■ Exercise brief
Lines holding the string "take": copy each one from the listing below.

—————

(** Where the object [id] stands in the output. *)
Lemma object_at_offset (streams : list bytes) (id : nat) :
  1 ≤ id ≤ 2 * length streams + 5 →
  ∃ objects obj off rest,
    build_objects streams = Some objects
    ∧ build_pdf_locals streams
      = Some {| objects_of := objects;
                offsets_of := 0 :: offsets_from (length pdf_header) 1 objects;
                xref_start_of := length (pdf_header ++ body 1 objects);
                out_of := (pdf_header ++ body 1 objects)
                          ++ xref_section (4 + length streams + length streams + 1)
                               (4 + length streams + length streams + 1)
                               (length (pdf_header ++ body 1 objects))
                               (offsets_from (length pdf_header) 1 objects) |}
    ∧ objects !! (id - 1) = Some obj
    ∧ xref_offset
        ((pdf_header ++ body 1 objects)
         ++ xref_section (4 + length streams + length streams + 1)
              (4 + length streams + length streams + 1)
              (length (pdf_header ++ body 1 objects))
              (offsets_from (length pdf_header) 1 objects))
        (length (pdf_header ++ body 1 objects)) id = Some off
    ∧ drop off
        ((pdf_header ++ body 1 objects)
         ++ xref_section (4 + length streams + length streams + 1)
              (4 + length streams + length streams + 1)
              (length (pdf_header ++ body 1 objects))
              (offsets_from (length pdf_header) 1 objects))
      = obj_header id ++ obj ++ endobj ++ rest.
Proof.
  intros Hid.
  destruct (build_pdf_locals_closed streams) as (objects & Hobjs & Hlen & Hbuilt).
  destruct (lookup_lt_is_Some_2 objects (id - 1)) as [obj Hobj]; [lia|].
  set (off := length pdf_header + length (body 1 (take (id - 1) objects))).
  assert (offsets_from (length pdf_header) 1 objects !! (id - 1) = Some off) as Hoff.
  { apply offsets_from_lookup. lia. }
  pose proof (body_split objects (id - 1) obj Hobj) as Hbody.
  replace (S (id - 1)) with id in Hbody by lia.
  eexists objects, obj, off, _. split; [done|]. split; [exact Hbuilt|].
  split; [done|]. split; [apply xref_offset_read; [lia|done]|].
  rewrite Hbody at 1.
  assert (off = length (pdf_header ++ body 1 (take (id - 1) objects))) as ->
    by by rewrite length_app.
  rewrite <- !app_assoc.
  rewrite (app_assoc pdf_header (body 1 (take (id - 1) objects))).
  rewrite drop_app_length. unfold emit. rewrite <- !app_assoc. reflexivity.
Qed.

Lemma emit_nonempty (obj_id : nat) (obj : bytes) :
  0 < length (obj_header obj_id ++ obj ++ endobj).
Proof.
  rewrite !length_app. unfold endobj, NL. rewrite !length_app.
  cbn [length b]. change (length (b "endobj")) with 6. lia.
Qed.

Lemma offsets_from_bounds (objects : list bytes) (pos obj_id j c : nat) :
  offsets_from pos obj_id objects !! j = Some c →
  pos <= c ∧ c < pos + length (body obj_id objects).
Proof.
  revert pos obj_id j.
  induction objects as [|obj rest IH]; intros pos obj_id j Hj; [done|].
  cbn [offsets_from body] in *. unfold emit. rewrite length_app.
  pose proof (emit_nonempty obj_id obj) as Hpos.
  destruct j as [|j].
  - apply (inj Some) in Hj as <-. lia.
  - apply IH in Hj. lia.
Qed.

Lemma offsets_from_increasing (objects : list bytes) (pos obj_id i j a c : nat) :
  i < j →
  offsets_from pos obj_id objects !! i = Some a →
  offsets_from pos obj_id objects !! j = Some c →
  pos <= a ∧ a < c ∧ c < pos + length (body obj_id objects).
Proof.
  revert pos obj_id i j.
  induction objects as [|obj rest IH]; intros pos obj_id i j Hij Hi Hj; [done|].
  cbn [offsets_from body] in *. unfold emit. rewrite length_app.
  pose proof (emit_nonempty obj_id obj) as Hpos.
  destruct j as [|j]; [lia|].
  destruct i as [|i].
  - apply (inj Some) in Hi as <-. apply offsets_from_bounds in Hj. lia.
  - destruct (IH _ _ i j ltac:(lia) Hi Hj) as (Ha1 & Ha2 & Ha3). lia.
Qed.
(** One line of the manifest: the team, the name and the path of the code. *)
Definition manifest_row (df : DataFrame) (team_col : option string)
    (name_col : string) (i : nat) : Cell * Cell * string :=
  let team := match team_col with
              | Some c => row_get df i c
              | None => CStr ""
              end in
  let name := row_get df i name_col in
  let filename := sanitize_filename team +:+ "_" +:+ sanitize_filename name
                  +:+ ".png" in
  (team, name, qr_path filename).

(** The lines that [main] writes under the header, or [None] when it exits
    because the roster has no name column. *)
Definition manifest (df : DataFrame) : option (list (Cell * Cell * string)) :=
  let team_col := preferred_column df ["Team Name"; "teamName"; "team"; "Team"] in
  match preferred_column df ["Name"; "name"; "Full Name"; "FullName"] with
  | None => None
  | Some name_col => Some (manifest_row df team_col name_col <$> seq 0 (nrows df))
  end.

End Manifest.

(** ** [extract_to_excel.py] *)

Module Extract.

(** The values that [json.load] returns.  A float is kept as the text that
    [str] gives for it. *)
#[warnings="-register-all"]
Inductive json : Type :=
| JNull
| JBool (b : bool)
| JNum (z : Z)
| JFloat (repr : string)
| JStr (s : string)
| JList (l : list json)
| JDict (d : gmap string json).

(** The exceptions that leave [extract_from_file]. *)
Inductive exn : Type := AttributeError | TypeError.

Inductive result (A : Type) : Type :=
| Ok (a : A)
| Err (e : exn).
Arguments Ok {A} a.
Arguments Err {A} e.

(** An exception ends the computation: [x ← r; k] goes on with the value
    of [r] when there is one. *)
#[global] Instance result_bind : MBind result := λ A B k r,
  match r with
  | Ok a => k a
  | Err e => Err e
  end.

—————

■ Solution to this exercise
  set (off := length pdf_header + length (body 1 (take (id - 1) objects))).
  assert (off = length (pdf_header ++ body 1 (take (id - 1) objects))) as ->
  rewrite (app_assoc pdf_header (body 1 (take (id - 1) objects))).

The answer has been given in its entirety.